Supplied information
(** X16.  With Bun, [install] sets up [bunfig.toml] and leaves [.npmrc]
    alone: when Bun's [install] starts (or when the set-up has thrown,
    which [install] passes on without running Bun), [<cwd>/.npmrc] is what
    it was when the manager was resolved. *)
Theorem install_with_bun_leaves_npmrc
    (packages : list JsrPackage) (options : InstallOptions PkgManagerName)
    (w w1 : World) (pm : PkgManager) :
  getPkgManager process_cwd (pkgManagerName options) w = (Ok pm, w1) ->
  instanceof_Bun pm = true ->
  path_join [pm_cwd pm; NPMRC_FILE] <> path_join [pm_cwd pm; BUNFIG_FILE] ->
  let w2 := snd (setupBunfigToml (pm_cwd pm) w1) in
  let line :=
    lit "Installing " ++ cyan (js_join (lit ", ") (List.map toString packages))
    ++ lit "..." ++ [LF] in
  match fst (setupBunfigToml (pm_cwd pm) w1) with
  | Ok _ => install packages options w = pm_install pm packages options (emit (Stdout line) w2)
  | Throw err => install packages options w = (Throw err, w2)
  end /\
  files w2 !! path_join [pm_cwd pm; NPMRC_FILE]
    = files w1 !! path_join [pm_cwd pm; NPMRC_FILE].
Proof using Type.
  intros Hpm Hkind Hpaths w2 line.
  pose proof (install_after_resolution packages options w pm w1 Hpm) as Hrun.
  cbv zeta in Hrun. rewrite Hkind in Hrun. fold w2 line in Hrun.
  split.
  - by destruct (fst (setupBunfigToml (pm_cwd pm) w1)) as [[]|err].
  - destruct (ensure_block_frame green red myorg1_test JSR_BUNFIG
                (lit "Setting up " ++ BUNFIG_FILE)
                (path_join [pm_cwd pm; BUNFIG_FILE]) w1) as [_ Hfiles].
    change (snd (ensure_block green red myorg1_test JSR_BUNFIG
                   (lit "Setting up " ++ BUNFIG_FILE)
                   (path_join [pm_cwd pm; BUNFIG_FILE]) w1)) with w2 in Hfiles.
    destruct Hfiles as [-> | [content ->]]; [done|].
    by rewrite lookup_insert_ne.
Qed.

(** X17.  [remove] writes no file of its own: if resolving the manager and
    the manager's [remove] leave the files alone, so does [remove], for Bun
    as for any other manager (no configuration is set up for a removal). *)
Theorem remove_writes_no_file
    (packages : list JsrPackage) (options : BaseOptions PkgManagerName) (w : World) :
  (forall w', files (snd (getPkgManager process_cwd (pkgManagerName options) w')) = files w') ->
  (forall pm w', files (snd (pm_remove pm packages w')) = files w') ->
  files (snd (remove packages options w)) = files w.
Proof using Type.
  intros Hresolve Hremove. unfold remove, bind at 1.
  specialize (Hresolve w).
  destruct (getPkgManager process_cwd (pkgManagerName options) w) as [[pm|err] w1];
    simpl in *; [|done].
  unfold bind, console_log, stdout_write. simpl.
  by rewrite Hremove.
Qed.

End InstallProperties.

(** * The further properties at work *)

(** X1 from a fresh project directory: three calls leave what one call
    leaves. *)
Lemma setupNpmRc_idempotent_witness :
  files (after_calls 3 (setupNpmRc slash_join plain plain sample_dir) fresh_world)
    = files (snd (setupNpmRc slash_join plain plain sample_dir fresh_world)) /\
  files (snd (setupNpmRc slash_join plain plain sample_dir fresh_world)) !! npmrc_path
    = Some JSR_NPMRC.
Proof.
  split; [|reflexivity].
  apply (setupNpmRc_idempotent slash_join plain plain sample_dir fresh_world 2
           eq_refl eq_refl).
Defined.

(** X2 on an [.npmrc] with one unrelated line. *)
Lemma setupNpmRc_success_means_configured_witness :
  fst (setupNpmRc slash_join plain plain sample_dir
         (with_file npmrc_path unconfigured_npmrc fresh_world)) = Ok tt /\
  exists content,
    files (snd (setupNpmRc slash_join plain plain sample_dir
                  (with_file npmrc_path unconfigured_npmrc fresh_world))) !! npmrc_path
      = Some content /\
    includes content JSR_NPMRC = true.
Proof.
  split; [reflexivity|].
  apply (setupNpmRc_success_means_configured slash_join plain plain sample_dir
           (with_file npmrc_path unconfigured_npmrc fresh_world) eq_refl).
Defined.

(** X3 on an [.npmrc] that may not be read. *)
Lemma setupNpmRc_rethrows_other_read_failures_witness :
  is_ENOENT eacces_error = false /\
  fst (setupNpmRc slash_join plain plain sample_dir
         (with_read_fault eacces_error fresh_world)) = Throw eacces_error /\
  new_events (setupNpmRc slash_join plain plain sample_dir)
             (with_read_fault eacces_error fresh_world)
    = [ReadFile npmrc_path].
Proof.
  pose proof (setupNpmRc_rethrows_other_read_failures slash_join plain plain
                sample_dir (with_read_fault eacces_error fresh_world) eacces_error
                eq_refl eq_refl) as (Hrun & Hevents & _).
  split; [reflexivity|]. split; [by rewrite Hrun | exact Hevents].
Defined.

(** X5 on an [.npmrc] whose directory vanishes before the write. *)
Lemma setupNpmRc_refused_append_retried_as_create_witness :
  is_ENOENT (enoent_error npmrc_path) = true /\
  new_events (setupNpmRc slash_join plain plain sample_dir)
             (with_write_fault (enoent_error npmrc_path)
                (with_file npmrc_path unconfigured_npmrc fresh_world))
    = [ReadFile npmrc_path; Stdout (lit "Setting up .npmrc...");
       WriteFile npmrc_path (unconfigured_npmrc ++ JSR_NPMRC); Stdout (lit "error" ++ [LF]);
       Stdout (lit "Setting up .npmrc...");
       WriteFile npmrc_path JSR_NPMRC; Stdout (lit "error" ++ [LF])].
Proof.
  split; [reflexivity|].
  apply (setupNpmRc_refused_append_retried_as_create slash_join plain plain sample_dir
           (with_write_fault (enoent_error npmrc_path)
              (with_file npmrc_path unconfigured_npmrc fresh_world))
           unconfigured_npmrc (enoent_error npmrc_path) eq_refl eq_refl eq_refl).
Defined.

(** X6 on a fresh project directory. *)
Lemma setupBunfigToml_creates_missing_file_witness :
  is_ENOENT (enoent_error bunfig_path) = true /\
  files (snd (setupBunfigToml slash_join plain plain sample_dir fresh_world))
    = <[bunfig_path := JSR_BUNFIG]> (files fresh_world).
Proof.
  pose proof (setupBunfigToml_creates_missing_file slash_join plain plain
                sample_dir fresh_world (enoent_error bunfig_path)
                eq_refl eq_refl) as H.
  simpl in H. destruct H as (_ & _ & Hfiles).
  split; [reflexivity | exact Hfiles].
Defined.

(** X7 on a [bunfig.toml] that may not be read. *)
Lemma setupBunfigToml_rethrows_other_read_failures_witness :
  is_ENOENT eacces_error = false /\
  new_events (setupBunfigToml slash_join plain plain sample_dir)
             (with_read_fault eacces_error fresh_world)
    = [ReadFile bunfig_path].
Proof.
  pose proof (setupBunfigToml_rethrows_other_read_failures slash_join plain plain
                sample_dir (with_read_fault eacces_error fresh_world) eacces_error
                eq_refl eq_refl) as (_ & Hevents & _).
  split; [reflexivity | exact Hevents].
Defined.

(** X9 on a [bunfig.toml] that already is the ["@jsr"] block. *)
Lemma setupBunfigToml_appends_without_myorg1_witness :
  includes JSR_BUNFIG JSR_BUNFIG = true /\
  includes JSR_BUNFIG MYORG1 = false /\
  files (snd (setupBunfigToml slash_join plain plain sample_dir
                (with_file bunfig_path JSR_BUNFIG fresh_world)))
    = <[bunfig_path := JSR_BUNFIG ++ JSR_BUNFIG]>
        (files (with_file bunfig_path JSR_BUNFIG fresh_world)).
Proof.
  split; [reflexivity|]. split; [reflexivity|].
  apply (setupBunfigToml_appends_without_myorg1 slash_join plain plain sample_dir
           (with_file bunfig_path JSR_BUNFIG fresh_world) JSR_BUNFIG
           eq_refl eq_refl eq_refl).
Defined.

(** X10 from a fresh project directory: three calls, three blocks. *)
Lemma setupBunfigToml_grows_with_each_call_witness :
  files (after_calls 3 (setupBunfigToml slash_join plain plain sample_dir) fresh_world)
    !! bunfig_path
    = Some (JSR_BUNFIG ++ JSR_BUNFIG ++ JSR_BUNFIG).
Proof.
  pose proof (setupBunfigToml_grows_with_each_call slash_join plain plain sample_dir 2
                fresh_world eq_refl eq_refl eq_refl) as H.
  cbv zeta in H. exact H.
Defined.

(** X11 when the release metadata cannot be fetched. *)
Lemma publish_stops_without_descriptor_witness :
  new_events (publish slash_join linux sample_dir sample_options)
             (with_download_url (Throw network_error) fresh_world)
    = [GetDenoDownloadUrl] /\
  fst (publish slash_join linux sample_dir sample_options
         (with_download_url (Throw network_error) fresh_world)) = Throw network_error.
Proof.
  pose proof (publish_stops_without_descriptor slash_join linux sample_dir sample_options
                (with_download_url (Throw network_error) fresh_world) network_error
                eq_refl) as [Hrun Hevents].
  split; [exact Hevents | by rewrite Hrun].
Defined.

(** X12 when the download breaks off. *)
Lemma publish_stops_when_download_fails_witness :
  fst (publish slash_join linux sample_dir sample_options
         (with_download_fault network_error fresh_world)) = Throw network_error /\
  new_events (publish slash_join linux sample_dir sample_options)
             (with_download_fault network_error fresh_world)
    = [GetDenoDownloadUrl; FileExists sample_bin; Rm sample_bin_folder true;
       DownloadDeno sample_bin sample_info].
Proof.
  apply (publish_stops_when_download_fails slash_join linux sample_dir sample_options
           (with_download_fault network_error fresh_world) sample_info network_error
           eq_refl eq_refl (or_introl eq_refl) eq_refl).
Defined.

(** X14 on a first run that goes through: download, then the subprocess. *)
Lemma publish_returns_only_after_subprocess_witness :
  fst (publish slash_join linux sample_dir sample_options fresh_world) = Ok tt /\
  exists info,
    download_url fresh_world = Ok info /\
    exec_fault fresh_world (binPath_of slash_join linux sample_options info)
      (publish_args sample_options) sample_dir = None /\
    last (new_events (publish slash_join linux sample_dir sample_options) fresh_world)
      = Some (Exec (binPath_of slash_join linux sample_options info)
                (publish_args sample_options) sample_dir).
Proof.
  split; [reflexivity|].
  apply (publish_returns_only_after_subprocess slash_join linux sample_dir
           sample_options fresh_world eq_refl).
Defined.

Your assignment
Which lines of the data above contain the string "rewrite"? Copy each of them.

Final answer
  cbv zeta in Hrun. rewrite Hkind in Hrun. fold w2 line in Hrun.
    by rewrite lookup_insert_ne.
  by rewrite Hremove.
  split; [reflexivity|]. split; [by rewrite Hrun | exact Hevents].
  split; [exact Hevents | by rewrite Hrun].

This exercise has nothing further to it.